Nota: “o maior barato” é uma expressão sem sentido. Se é barato não é maior. Se é maior não pode ser barato. Acresce que não se sabe o que é caro. Não há termo de comparação. Um superlativo abstracto de significado nulo.

14 comments:

daga said...

que maravilha :)) devem estar a passar excelentes momentos inesquecíveis!
só não percebo por que não pode ser "o maior barato"! então "a maior felicidade" significa que não existe outro momento tão feliz; "o maior barato" significa que não existe outra coisa tão barata, ou seja, tão boa - pois o que é barato é bom, certo?
beijos ;)

Anonymous said...

Um barato, palavra típica de Nenhures!
Ele tem razão! Fortaleza é o "inferno".

Fátima Santos said...

oh!

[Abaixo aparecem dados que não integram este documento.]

Lemma merkle_root_binds_witness :
  mapM txid_input [own_transfer; sponsored_transfer] = mapM txid_input [own_transfer; sponsored_transfer].
Proof.
  apply (merkle_root_binds [own_transfer; sponsored_transfer] [own_transfer; sponsored_transfer]
    (default [] (transaction_merkle_root [own_transfer; sponsored_transfer]))).
  - reflexivity.
  - vm_compute. reflexivity.
  - vm_compute. reflexivity.
  - apply collision_freeb_sound. vm_compute. reflexivity.
Defined.

Lemma merkle_root_odd_duplicate_witness :
  transaction_merkle_root [own_transfer; own_transfer] = transaction_merkle_root [own_transfer].
Proof. apply (merkle_root_odd_duplicate [own_transfer] own_transfer); reflexivity. Defined.

(** ** The pool *)

Lemma pool1_ok : pool_ok pool1.
Proof. by apply (pool_reachable_ok (T := gmap StacksAddress.t Account) Network.TESTNET (mkMempoolLimits 10 10000)), pool1_reachable. Qed.

Lemma pool2_ok : pool_ok pool2.
Proof. by apply (pool_reachable_ok (T := gmap StacksAddress.t Account) Network.TESTNET (mkMempoolLimits 10 10000)), pool2_reachable. Qed.

Lemma some_pair_inj {A B} (a c : A) (b d : B) : Some (a, b) = Some (c, d) -> a = c /\ b = d.
Proof. by intros [= -> ->]. Qed.

Lemma submit_spec_witness : exists r m', submit pool1 sponsored_transfer empty_tip 0 = Some (r, m') /\
  r = Ok Added /\ mp_entries m' !! sponsored_id <> None.
Proof.
  destruct (submit_spec pool1 sponsored_transfer empty_tip 0 sponsored_id pool1_ok sponsored_transfer_ok
    sponsored_id_eq sponsored_fits) as (r & m' & Hs & Hr).
  pose proof submit2 as H2. rewrite Hs in H2. apply some_pair_inj in H2 as [-> Hm].
  destruct Hr as (e & replaced & _ & _ & _ & _ & (He & _) & _).
  exists (Ok Added), m'. split; [exact Hs|]. split; [reflexivity|]. rewrite He, lookup_insert_eq. discriminate.
Defined.

Lemma pool_invariant_witness : mp_bytes pool2 = pool_total (mp_entries pool2) /\ mp_bytes pool2 <= 10000.
Proof.
  destruct (pool_invariant Network.TESTNET (mkMempoolLimits 10 10000) pool2 ltac:(done) ltac:(done) pool2_reachable)
    as (H1 & H2 & _). exact (conj H1 H2).
Defined.

(** A tip at which account 2 has spent nonce 0. *)
Definition later_tip : gmap StacksAddress.t Account :=
  {[ StacksAddress.mk 26%u8 (hash160 (pk_serialize (2%u8 : @secp_pk demo_secp))) := mkAccount 1 None ]}.

Lemma advance_drops_stale_witness : exists dropped m', advance pool2 later_tip 0 = Some (dropped, m') /\
  pool_ok m' /\ mp_entries m' !! own_id = None.
Proof.
  destruct (advance_drops_stale pool2 later_tip 0 pool2_ok) as (dropped & m' & Ha & Hok & _ & _ & He).
  exists dropped, m'. split; [exact Ha|]. split; [exact Hok|]. rewrite He. vm_compute. reflexivity.
Defined.

(** A sponsor ahead of its nonce, over an origin whose nonce is spent. *)
Definition stale_origin : NonceCheck :=
  mkNonceCheck (StacksAddress.mk 26%u8 (hash160 (pk_serialize (2%u8 : @secp_pk demo_secp)))) 0
    (Some (StacksAddress.mk 26%u8 (zero_hash 20))) 1.

Lemma check_nonces_spec_witness : acct_nonce (account later_tip (nc_origin stale_origin)) = 1 /\
  nc_origin_nonce stale_origin = 0 /\ check_nonces later_tip stale_origin = Ok tt.
Proof.
  split; [vm_compute; reflexivity|]. split; [reflexivity|].
  apply (check_nonces_spec later_tip stale_origin).
  - vm_compute. split; discriminate.
  - vm_compute. split; discriminate.
  - vm_compute. repeat split; discriminate.
Defined.

Lemma candidates_within_block_witness : exists selected,
  candidates_in empty_tip pool2 (map_to_list (mp_entries pool2)).*2 = Some selected /\ lengths selected <= MAX_BLOCK_LEN.
Proof.
  destruct (candidates_within_block empty_tip pool2 pool2_ok (map_to_list (mp_entries pool2)).*2) as (sel & H1 & H2 & _);
    [apply Permutation_refl|]. exact (ex_intro _ sel (conj H1 H2)).
Defined.

Lemma candidates_order_independent_witness :
  candidates_in empty_tip pool2 (map_to_list (mp_entries pool2)).*2 =
  candidates_in empty_tip pool2 (reverse (map_to_list (mp_entries pool2)).*2).
Proof.
  apply (candidates_order_independent empty_tip pool2 pool2_ok); [apply Permutation_refl|]. apply reverse_Permutation.
Defined.

Lemma pool1_entries e : held pool1 e -> e ∈ (map_to_list (mp_entries pool1)).*2.
Proof. intros He. apply list_elem_of_fmap. exists (en_txid e, e). split; [done|]. by apply elem_of_map_to_list. Qed.

Lemma candidates_execute_in_order_witness : exists selected,
  candidates_in empty_tip pool1 (map_to_list (mp_entries pool1)).*2 = Some selected /\
  executes (fun a => acct_nonce (account empty_tip a)) selected.
Proof.
  exists (default [] (candidates_in empty_tip pool1 (map_to_list (mp_entries pool1)).*2)).
  split; [vm_compute; reflexivity|].
  assert (Hl : (map_to_list (mp_entries pool1)).*2 = [default (mkEntry own_transfer [] (StacksAddress.mk 0 []) 0 None (StacksAddress.mk 0 []) 0 0 0)
    (mp_entries pool1 !! own_id)]) by (vm_compute; reflexivity).
  apply (candidates_execute_in_order empty_tip pool1 pool1_ok) with (order := (map_to_list (mp_entries pool1)).*2).
  - intros e1 e2 s n H1%pool1_entries _ Hs. rewrite Hl in H1. apply list_elem_of_singleton in H1 as ->. discriminate Hs.
  - intros e H1%pool1_entries. rewrite Hl in H1. apply list_elem_of_singleton in H1 as ->. split; [reflexivity|]. intros s n Hs. discriminate Hs.
  - apply Permutation_refl.
  - vm_compute. reflexivity.
Defined.

Lemma pool2_ids : map_Forall (fun id e => txid (en_transaction e) = Some id) (mp_entries pool2).
Proof. apply (bool_decide_unpack _). vm_compute. exact I. Qed.

Lemma pages_complete_witness : exists txs,
  all_pages pool2 1 10000 (fun _ => true) 3 None = Some txs /\ length txs = 2%nat.
Proof.
  exists (omap (get pool2) (to_send pool2 10000 (fun _ => true) None)). split; [|vm_compute; reflexivity].
  apply (pages_complete pool2 1 10000 (fun _ => true)).
  - reflexivity.
  - vm_compute. split; discriminate.
  - exact pool2_ids.
  - apply Nat.ltb_lt. vm_compute. reflexivity.
Defined.

(** ** Blocks and signers *)

Definition sample_root : Sha256Sum := Eval vm_compute in
  default [] (transaction_merkle_root [own_transfer; sponsored_transfer]).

Jorge eu que já andei em paisagem semelhante- mais a sul, ali por Natal- invejo não ter escrito relatos, e agora trocar contigo para não ficar apenas babando-me da escrita que soa dolorosa e me faz pensar, e tu desculpa, mas não resisto a dizer-te o que penso em cada leitura, seja de facto Fortaleza, ou não, o inferno ou o paraíso: eu poria no título de cada poste relatos de um menino da linha - I dois e por aí adiante
um barato estes teus relatos
o mór barato, Jorge

m.a. said...

Jorge
Que excelente reportagem!
Quem por essas terras passou revive, de uma forma tão real, que estremece...
Quem não passou, com uma descrição tão perfeita, está lá!

Parabéns, tb, pelas imagens que tanto dizem!

Um bá-rá-to, meu!

peri s.c. said...

Ah, ah, maior barato sua tentativa de analisar a expressão "Maior barato" !

É uma gíria criada, ali pelo começo dos anos 70, nos setores contaculturais da época do grande desbunde ( " desbunde", ah, ah, toca você procurar essa )ou seja na época da paz e do amor, quando um " baseadinho", uma " pedra" de LSD ou um coquetel da alguns cogumelos davam o " maior barato ". Vem daí a expressão.

Beleza de reportagem, maravilha as fotos.

Mar de Bem said...

Estás em nenhures ou algures?

Beijo, para adoçar essa secura... de paisagem!

Li Ferreira Nhan said...

O Peri falou e disse!

Jorge Pinheiro said...

Graça: o maior barato não quer dzer nada. Ver o que diz o Peri. Só queria que alguém me expolicasse.

Jorge Pinheiro said...

Eduardo: completamente Nenhures. Aliás, isto aqui é quase Nenhures.

Jorge Pinheiro said...

Maria de Fátima: pena "não teres poara a troca". Todo este blogue são crónicas de um menino da Linha. Até o nome...

Jorge Pinheiro said...

Mauro: obrigado pela exolicação. Já nem dormia :) Mas porque o baseado e LSD davam o maior barato? Essa é a questão...

Jorge Pinheiro said...

Mar: já voltei de Nenhures. Estou noutro Algures.

Jorge Pinheiro said...

Li: mas não disse tudo. Vocês têm muitos segredos.

João Menéres said...

Este texto tinha-me falhado ler.
Devo ter adivinhado que era um barato e pesquei-o agora.